The whoremaster nodded.
Petra made as if to follow Ling until Latif held up one hand to block her. Latif glanced from the now bedraggled-looking new customer to Petra and back again.
To Hamilton he said, "Would it be considered adequate recompense, sir, for the insult you have suffered in my house if this woman is turned over to your use for . . . say . . . a week?"
"A week is hardly—"
"Two then. Surely that will assuage your honor."
"Two," Hamilton agreed, with a solemn nod.
"And the hospitality of the house," Latif said, loudly enough for the staff to hear.
"Must be something serious for Latif to give out free booze," said one of the nonhooking staff to a currently unattached girl.
"No shit," the houri answered.
Interlude
Kitzingen, Federal Republic of Germany,
30 June, 2006
"Push," the doctor said, gently but firmly and encouragingly. "Puuushshsh!"
Gabi heard him dimly, all her senses concentrated in the white light of sheer agony with its source somewhere around her stretched and tortured vagina.
"Ohgodohgodohgooo . . . aiaiaiai! Mahmoud, you SON OF A BIIITCH!" she screamed, head thrashing wildly from side to side on the thin hospital pillow. Of course, Mahmoud wasn't there. He was in Boston from which place he still wrote regularly, all glowing reports designed—she was sure—to lure her into the embrace of the enemy.

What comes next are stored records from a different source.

(** What one offset does when it completes: the byte all chunks share
    is copied and nothing else happens, or the chunks differ, the voter
    is entered for the offset, the count goes up by one, a row is added
    to the report when one is wanted, and one byte is written. *)
Lemma body_step file_handles chunks bytes_processed st i w st' w' :
  body file_handles chunks bytes_processed st i w = (Ok st', w') →
  (∃ b, Forall (fun chunk => chunk !! i = Some b) chunks
        ∧ st' = st
        ∧ w' = with_fs (<[output_file := default [] (fs w !! output_file) ++ [b]]> (fs w)) w)
  ∨ ((¬ ∃ b, Forall (fun chunk => chunk !! i = Some b) chunks)
     ∧ ∃ b row,
         fs w' = <[output_file := default [] (fs w !! output_file) ++ [b]]> (fs w)
         ∧ voted w' = voted w ++ [bytes_processed + Z.of_nat i]
         ∧ discrepancy_count st' = discrepancy_count st + 1
         ∧ d_offset row = bytes_processed + Z.of_nat i
         ∧ report_data st' = if report_wanted report_file
                             then report_data st ++ [row] else report_data st).
Proof.
  intros Hbody.
  destruct (column_at chunks i) as [[|first column]|] eqn:Hcol;
    [by unfold process_position in Hbody; rewrite Hcol in Hbody| |
     by unfold process_position in Hbody; rewrite Hcol in Hbody].
  assert (chunks ≠ []) as Hne.
  { intros ->. simpl in Hcol. congruence. }
  destruct (forallb (fun b => b =? first) (first :: column)) eqn:Hall.
  { destruct (agreeing_column _ _ _ _ Hcol Hall) as (b & _ & Hb).
    rewrite (body_uniform _ _ _ _ _ _ _ Hne Hb) in Hbody. injection Hbody as <- <-.
    left. by exists b. }
  right. split.
  { intros [b Hb]. rewrite (column_at_uniform _ _ _ Hb) in Hcol.
    destruct chunks as [|chunk chunks]; [done|]. simpl in Hcol.
    injection Hcol as <- <-.
    pose proof (forallb_replicate (S (length chunks)) (int_of_byte b)) as Htrue.
    simpl in Htrue. simpl in Hall. congruence. }
  revert Hbody. unfold process_position. rewrite Hcol, Hall.
  simpl. unfold mbind at 1. unfold M_bind, bind.
  destruct (get_voted_byte _ _ _ _ _ _ _ _ _ _) as [[v|x] w1] eqn:Hvote; [|done].
  apply get_voted_byte_effect in Hvote as (Hfs & _ & Hvoted).
  unfold mbind at 1. unfold M_bind, bind.
  assert (∃ w2, (if verbose && negb interactive
                 then print (DiscrepancyAt (bytes_processed + Z.of_nat i) v.1 v.2)
                 else ret tt) w1 = (Ok tt, w2)
                ∧ fs w2 = fs w1 ∧ voted w2 = voted w1) as (w2 & -> & Hfs2 & Hvoted2).
  { destruct (verbose && negb interactive); by eexists. }
  unfold mbind, M_bind, bind.
  destruct (write_byte _ _ _) as [[[]|x] w3] eqn:Hw; [|done].
  apply write_byte_ok in Hw as (b & _ & ->). intros [= <- <-]. simpl.
  exists b. eexists. split_and!; [by rewrite Hfs2, Hfs|congruence|done| |done].
  done.
Qed.

(** ** What the driver can raise *)

Lemma for_each_raises {A S} (body : S → A → M S) l st w e w' :
  for_each body l st w = (Raise e, w') →
  ∃ st0 x w0, x ∈ l ∧ body st0 x w0 = (Raise e, w').
Proof.
  revert st w. induction l as [|x l IH]; intros st w; simpl; [done|].
  unfold mbind, M_bind, bind.
  destruct (body st x w) as [[st1|x0] w1] eqn:Hbody.
  - intros (st0 & y & w0 & Hy & H)%IH. exists st0, y, w0. split; [by right|done].
  - intros [= <- <-]. exists st, x, w. split; [left|done].
Qed.

Lemma body_not_only_nulls file_handles chunks bytes_processed st i w e w' :
  length chunks = length input_files →
  body file_handles chunks bytes_processed st i w = (Raise e, w') →
  ¬ only_nulls e.
Proof.
  intros Hlen. unfold process_position.
  destruct (column_at chunks i) as [column|] eqn:Hcol; [|by intros [= <- _] [? ?]].
  destruct column as [|first column]; [by intros [= <- _] [? ?]|].
  destruct (forallb _ _) eqn:Hall; simpl.
  - unfold mbind, M_bind, bind.
    destruct (write_byte _ _ _) as [[[]|x] w1] eqn:Hw; [done|].
    apply write_byte_raises in Hw as [-> _]. by intros [= <- _] [? ?].
  - unfold mbind at 1. unfold M_bind, bind.
    destruct (get_voted_byte _ _ _ _ _ _ _ _ _ _) as [[v|x] w1] eqn:Hvote.
    + unfold mbind, M_bind, bind.
      destruct (verbose && negb interactive); unfold print, ret;
        (destruct (write_byte _ _ _) as [[[]|x] w3] eqn:Hw; [done|]);
        apply write_byte_raises in Hw as [-> _]; by intros [= <- _] [? ?].
    + intros [= <- _] Hbad.
      apply (get_voted_byte_only_nulls _ _ _ _ _ _ _ _ _ _ _ _ Hvote) in Hbad
        as (_ & _ & Hnil).
      revert Hnil. apply filter_nulls_disagreeing; [done|].
      apply column_at_length in Hcol. congruence.
Qed.

Lemma read_chunks_length files (file_handles : list handle) :
  length ((read files chunk_size <$> file_handles).*1) = length file_handles
  ∧ length ((read files chunk_size <$> file_handles).*2) = length file_handles.
Proof. by rewrite !length_fmap. Qed.

Lemma stream_loop_not_only_nulls fuel first_file_size file_handles bytes_processed st w e w' :
  length file_handles = length input_files →
  stream_loop int_of_str input_files output_file threshold margin verbose report_file
    chunk_size ignore_nulls interactive fuel first_file_size file_handles
    bytes_processed st w = (Raise e, w') →
  ¬ only_nulls e.
Proof.
  revert file_handles bytes_processed st w.
  induction fuel as [|fuel IH]; intros file_handles bytes_processed st w Hlen; simpl.
  - destruct (_ <? _); [|done]. by intros [= <- _] [? ?].
  - destruct (_ <? _); [|done].
    unfold mbind at 1. unfold M_bind, bind, get_fs.
    destruct (negb (existsb _ _)); [done|].
    destruct ((read (fs w) chunk_size <$> file_handles).*1) as [|chunk0 chunks] eqn:Hchunks;
      [by intros [= <- _] [? ?]|].
    unfold mbind at 1. unfold M_bind, bind.
    destruct (for_each _ _ _ _) as [[st1|x] w1] eqn:Hfor.
    + unfold mbind, M_bind, bind, print. apply IH.
      by rewrite (proj2 (read_chunks_length _ _)).
    + intros [= <- _]. apply for_each_raises in Hfor as (st0 & i & w0 & _ & Hbody).
      eapply body_not_only_nulls; [|exact Hbody].
      rewrite <- Hchunks. by rewrite (proj1 (read_chunks_length _ _)).
Qed.

Lemma map_M_open_rb paths w r w' :
  map_M open_rb paths w = (r, w') →
  w' = w ∧ match r with
           | Ok file_handles =>
               file_handles = (fun path => (path, O)) <$> paths
               ∧ Forall (fun path => is_Some (fs w !! path)) paths
           | Raise e => ∃ path, path ∈ paths ∧ fs w !! path = None
                                ∧ e = FileNotFoundError path
           end.
Proof.
  revert r w'. induction paths as [|path paths IH]; intros r w'; simpl.
  - by intros [= <- <-].
  - unfold mbind at 1. unfold M_bind, bind, open_rb at 1.
    unfold mbind at 1. unfold M_bind, bind, get_fs.
    destruct (fs w !! path) as [data|] eqn:Hpath.
    + unfold ret at 1. unfold mbind, M_bind, bind.
      destruct (map_M open_rb paths w) as [[hs|x] w1] eqn:Hrest;
        destruct (IH _ _ eq_refl) as [-> Hr]; intros [= <- <-]; (split; [done|]).
      * destruct Hr as [-> Hall]. split; [done|]. constructor; [by eexists|done].
      * destruct Hr as (p & ? & ? & ->). exists p. split_and!; [by right|done..].
    + intros [= <- <-]. split; [done|]. exists path. split_and!; [left|done..].
Qed.

(** ** The driver writes to the output file only *)

Lemma print_only_writes path e : respects (only_writes path) (print e).
Proof.
  eapply respects_weaken; [apply same_files_only_writes|]. by intros w r w' [= _ <-].
Qed.

Lemma write_byte_only_writes n :
  respects (only_writes output_file) (write_byte output_file n).
Proof.
  intros w r w'. unfold write_byte.
  destruct (to_bytes1 n) as [b|]; [|intros [= _ <-]; reflexivity].
  intros [= _ <-]. split; simpl.
  - intros other Hne. by rewrite lookup_insert_ne.
  - intros _. rewrite lookup_insert_eq. by eexists.
Qed.

Lemma body_only_writes file_handles chunks bytes_processed st i :
  respects (only_writes output_file) (body file_handles chunks bytes_processed st i).
Proof.
  unfold process_position.
  destruct (column_at chunks i) as [[|first column]|];
    [apply respects_raise; apply _| |apply respects_raise; apply _].
  destruct (negb _).
  - apply respects_bind; [apply _| |].
    { eapply respects_weaken; [apply same_files_only_writes|].
      apply get_voted_byte_same_files. }
    intros v. apply respects_bind; [apply _| |].
    { destruct (verbose && negb interactive);
        [apply print_only_writes|apply respects_ret; apply _]. }
    intros []. apply respects_bind; [apply _|apply write_byte_only_writes|].
    intros []. apply respects_ret; apply _.
  - apply respects_bind; [apply _|apply write_byte_only_writes|].
    intros []. apply respects_ret; apply _.
Qed.

Lemma stream_loop_only_writes fuel first_file_size file_handles bytes_processed st :
  respects (only_writes output_file)
    (stream_loop int_of_str input_files output_file threshold margin verbose report_file
       chunk_size ignore_nulls interactive fuel first_file_size file_handles
       bytes_processed st).
Proof.
  revert file_handles bytes_processed st.
  induction fuel as [|fuel IH]; intros file_handles bytes_processed st; simpl.
  - destruct (_ <? _); [apply respects_raise|apply respects_ret]; apply _.
  - destruct (_ <? _); [|apply respects_ret; apply _].
    apply respects_bind; [apply _|by intros w r w' [= _ <-]|].
    intros files. destruct (negb (existsb _ _)); [apply respects_ret; apply _|].
    destruct (_.*1) as [|chunk0 chunks]; [apply respects_raise; apply _|].
    apply respects_bind; [apply _| |].
    { apply respects_for_each; [apply _|]. intros. apply body_only_writes. }
    intros st'. apply respects_bind; [apply _|apply print_only_writes|].
    intros []. apply IH.
Qed.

She missed him pretty badly. Ordinarily. When she wasn't passing a baby.
Mahmoud, and how much she missed him, however, were all quite forgotten as the next wave of wracking pain, this one worse than the previous, overtook her. Once again Gabi began her "Ohgodohgod . . . you motherFUCKER, Mahmouououd!" refrain.
"Funny how few genuine atheists there are in birthing beds," muttered the doctor in attendance. Even as Gabi gasped, his skilled hands were working to catch and lift the baby, while cutting and binding the umbilical.
Her breasts were still heaving when she heard a slap and an outraged cry. And then the doctor laid her new daughter to her breast and it was all much, much better.
In many ways, art was an ideal occupation for a single mother in the Federal Republic of Germany, for not only was there a substantial social safety net, but art was, as often as not, sold "under the table" and much of the income derived from its sale was never reported. Of course, some of it was reported because Germany's social safety net benefits went up, up to a certain point, based on the normal income and contributions of the worker. It was going to be a high tight-rope walk for Gabi to eke out the most benefit for herself and the baby, reporting some income and keeping the rest to herself.
The baby was not, of course—and never would be, as far as Gabrielle was concerned—christened. For that matter, she didn't opt for a traditional name, Germanic or Christian. Instead, mindful of the baby's father and wanting her to be a part of Mahmoud, as well, Gabi chose "Amal." In Arabic, this meant "Hope."
One of the reasons, and perhaps the major one, that Gabi had always been ambivalent about motherhood was, as she frankly admitted to herself, a mix of fear of inadequacy and fear of responsibility. She was pleased to discover that both fears were groundless, that she already had everything important required to be a mother. That was one surprise, but not the biggest. The biggest was that she
"Not that I want to do the whole thing over again, mind you," she said to Amal while changing the baby's diaper.
Gabi was just finished taping the diaper in place when the phone rang, setting her to running for it even as it set Amal to crying.
"Hello?"
"Gabi, it's Mahmoud. What's that crying in the background?"